Ong insists that while we all have agency over our lives, a lot of the lived experience is influenced by external circumstances.
“Nothing that happens to a person is singularly, utterly all his doing. It cannot be. Unless you are a hermit, there’s always something to do with someone or something around you – your home, school or workplace. Everything has a part to play in how you feel about yourself.
“The world needs to become more empathetic, to become more about love and support, instead of fear. When you live in a world where you feel like what you’re going through is a personal failing and not because it has something to do with the ecosystem, the society, the conditioning, you will think it is all your fault.
“It’s not. And if you’re able to realise that you’re not alone in this and that all that you’re feeling is not all because of you, you can come out of it,” she said.
I pointed out that being so vulnerable and so out in the open puts one at risk of being “cancelled”.
Ong said she suffered episodes of online abuse during her time in Parliament, particularly when she spoke about the state of migrant workers.
But even then, she had people on social media who supported her. Many of them spoke up against her detractors when she chose not to.

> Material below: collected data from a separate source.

(** * ctoz: the asynchronous task-orchestration core

    A shallow embedding of the Go backend of the CasaOS-to-ZimaOS migration
    tool: the task store ([storage.MemoryStore]), the status hub
    ([websocket.Manager]), the per-task workers of
    [services.MigrationService] and the status handlers of
    [handlers.Handler]; then the other methods of the store and of
    [services.TaskService], the loop of the hub, the list, log and upload
    handlers, the login test of [services.ConnectionService], the download
    step of the online worker and the routes of [main]; followed by the
    properties established for them.

    Conventions.
    - Go [string] is [string]; Go [int] is [Z] (the counters modelled here
      never leave the range of a machine integer: they are bounded by the
      length of a slice).  Where a handler computes with numbers taken from
      a request ([Api.ListTasks]), the wrap-around of the 64-bit [int] is
      written out.
    - Go maps are [gmap]; a [nil] map that the code distinguishes from an
      empty one is an [option].
    - [time.Time] fields of the records ([CreatedAt], [UpdatedAt],
      [Timestamp]) are left out.  The only clock the modelled code branches
      on is the one of the status cache, which is passed explicitly.
    - [log.Printf] writes to the process log only and is not modelled. *)

From Stdlib Require Import ZArith Lia.
From stdpp Require Import gmap strings list fin_maps pretty.

#[local] Set Warnings "-register-all,-clear-no-such-hyp".
#[local] Open Scope string_scope.
#[local] Open Scope list_scope.
#[local] Open Scope Z_scope.

(* ===================================================================== *)
(** * package models *)
(* ===================================================================== *)

Module Models.

(** Task status constants ([TaskStatus]). *)
Definition TaskStatusPending : string := "pending".
Definition TaskStatusRunning : string := "running".
Definition TaskStatusCompleted : string := "completed".
Definition TaskStatusFailed : string := "failed".

(** Task type constants. *)
Definition TaskTypeOnline : string := "online".
Definition TaskTypeOfflineExport : string := "offline-export".
Definition TaskTypeOfflineImport : string := "offline-import".
Definition TaskTypeExport : string := "export".
Definition TaskTypeImport : string := "import".
Definition TaskTypeTest : string := "test".

(** Log levels. *)
Definition LogLevelInfo : string := "info".
Definition LogLevelWarning : string := "warning".
Definition LogLevelError : string := "error".

(** Application status constants. *)
Definition AppStatusSuccess : string := "success".
Definition AppStatusFailed : string := "failed".
Definition AppStatusSkipped : string := "skipped".

(** Errors are compared by identity in Go; here by their text. *)
Definition ErrTaskNotFound : string := "task not found".

(** [SystemConnection]. *)
Record SystemConnection := mkSystemConnection {
  conn_ID : string;
  Host : string;
  Port : Z;
  Username : string;
  Password : string;
  Token : string;
  conn_Type : string;
  Verified : bool
}.

(** [MigrationLog]. *)
Record MigrationLog := mkMigrationLog {
  Level : string;
  Message : string
}.

(** [AppImportStatus]: the per-application outcome. *)
Record AppImportStatus := mkAppImportStatus {
  AppName : string;
  HasAppData : bool;
  AppDataStatus : string;
  ComposeStatus : string;
  OverallStatus : string;
  ErrorMessage : string;
  DownloadURL : string
}.

Definition set_AppDataStatus (v : string) (a : AppImportStatus) :=
  mkAppImportStatus (AppName a) (HasAppData a) v (ComposeStatus a)
                    (OverallStatus a) (ErrorMessage a) (DownloadURL a).
Definition set_ComposeStatus (v : string) (a : AppImportStatus) :=
  mkAppImportStatus (AppName a) (HasAppData a) (AppDataStatus a) v
                    (OverallStatus a) (ErrorMessage a) (DownloadURL a).
Definition set_OverallStatus (v : string) (a : AppImportStatus) :=
  mkAppImportStatus (AppName a) (HasAppData a) (AppDataStatus a)
                    (ComposeStatus a) v (ErrorMessage a) (DownloadURL a).
Definition set_ErrorMessage (v : string) (a : AppImportStatus) :=
  mkAppImportStatus (AppName a) (HasAppData a) (AppDataStatus a)
                    (ComposeStatus a) (OverallStatus a) v (DownloadURL a).
Definition set_DownloadURL (v : string) (a : AppImportStatus) :=
  mkAppImportStatus (AppName a) (HasAppData a) (AppDataStatus a)
                    (ComposeStatus a) (OverallStatus a) (ErrorMessage a) v.

(** [ImportSummary]. *)
Record ImportSummary := mkImportSummary {
  TotalApps : Z;
  SuccessApps : Z;
  FailedApps : Z
}.

(** [DownloadInstructions] (the fields the export worker fills). *)
Record DownloadInstructions := mkDownloadInstructions {
  di_Message : string;
  di_FilePath : string;
  di_DownloadURL : string;
  di_Instructions : list string
}.

(** A Go [interface{}] as it occurs in [Options], [Result] and the
    workers' [sourceData]: a tagged union over the dynamic types the code
    stores or type-switches on.  [VFloat64] carries the truncation toward
    zero of the number, which is all [getInt] observes of it. *)
Inductive Value :=
| VNil
| VBool (b : bool)
| VString (s : string)
| VInt (n : Z)
| VFloat64 (trunc : Z)
| VTime
| VAppStatuses (apps : list AppImportStatus)
| VSummary (s : ImportSummary)
| VComposeFiles (m : gmap string string)
| VDownloadInstructions (d : DownloadInstructions)
| VSlice (l : list Value)
| VMap (m : gmap string Value).

(** Connection records are reached through pointers. *)
Definition loc := positive.

(** [MigrationTask].  [Source] and [Target] are [*SystemConnection];
    [Result] is a map that may be [nil]. *)
Record MigrationTask := mkMigrationTask {
  ID : string;
  task_Type : string;
  Status : string;
  Progress : Z;
  Source : option loc;
  Target : option loc;
  Options : gmap string Value;
  Logs : list MigrationLog;
  Result : option (gmap string Value)
}.

Definition set_Status (v : string) (t : MigrationTask) :=
  mkMigrationTask (ID t) (task_Type t) v (Progress t) (Source t) (Target t)
                  (Options t) (Logs t) (Result t).
Definition set_Progress (v : Z) (t : MigrationTask) :=
  mkMigrationTask (ID t) (task_Type t) (Status t) v (Source t) (Target t)
                  (Options t) (Logs t) (Result t).
Definition set_Result (v : option (gmap string Value)) (t : MigrationTask) :=
  mkMigrationTask (ID t) (task_Type t) (Status t) (Progress t) (Source t)
                  (Target t) (Options t) (Logs t) v.
Definition set_Source (v : option loc) (t : MigrationTask) :=
  mkMigrationTask (ID t) (task_Type t) (Status t) (Progress t) v (Target t)
                  (Options t) (Logs t) (Result t).
Definition set_Target (v : option loc) (t : MigrationTask) :=
  mkMigrationTask (ID t) (task_Type t) (Status t) (Progress t) (Source t) v
                  (Options t) (Logs t) (Result t).

(** [ImportStatusResponse]: the view served by the import-status query. *)
Record ImportStatusResponse := mkImportStatusResponse {
  isr_TaskID : string;
  isr_Status : string;
  isr_Progress : Z;
  isr_Apps : list AppImportStatus;
  isr_Summary : ImportSummary
}.

(** [WSMessage].  [Data] is a map literal with fixed keys; it is kept as
    the list of its entries.  Only the fields the [Send*] functions fill
    are modelled. *)
Inductive WSValue := WSString (s : string) | WSInt (n : Z).
Record WSMessage := mkWSMessage {
  ws_Type : string;
  ws_Data : list (string * WSValue)
}.

End Models.
Export Models.

(** Go's [error]: [None] is [nil], [Some e] an error with text [e]. *)
Definition error := option string.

But what happens when that support is taken away?
“I’m sure I will feel something (if I ever get cancelled). But I think most of all, I will again feel relief. I cannot tell you how many hundreds and thousands of strangers write to me, asking for support and advice. I never not reply.
“So if I get cancelled, I will feel perhaps an initial sense of displacement and emptiness, but I will also feel a deep sense of relief because now I can take a break,” she said.
But Ong has a sense that the time for that has not yet come.
“I keep feeling that I still have a good momentum going because I’ve not used up my gifts yet. I haven’t given enough. Once I’ve used them up, there will be a new season.
“I may live in a hut in the Himalayas, and be growing my own vegetables and writing. I may be with a partner. I would be so happy and ready to embrace it then,” she said.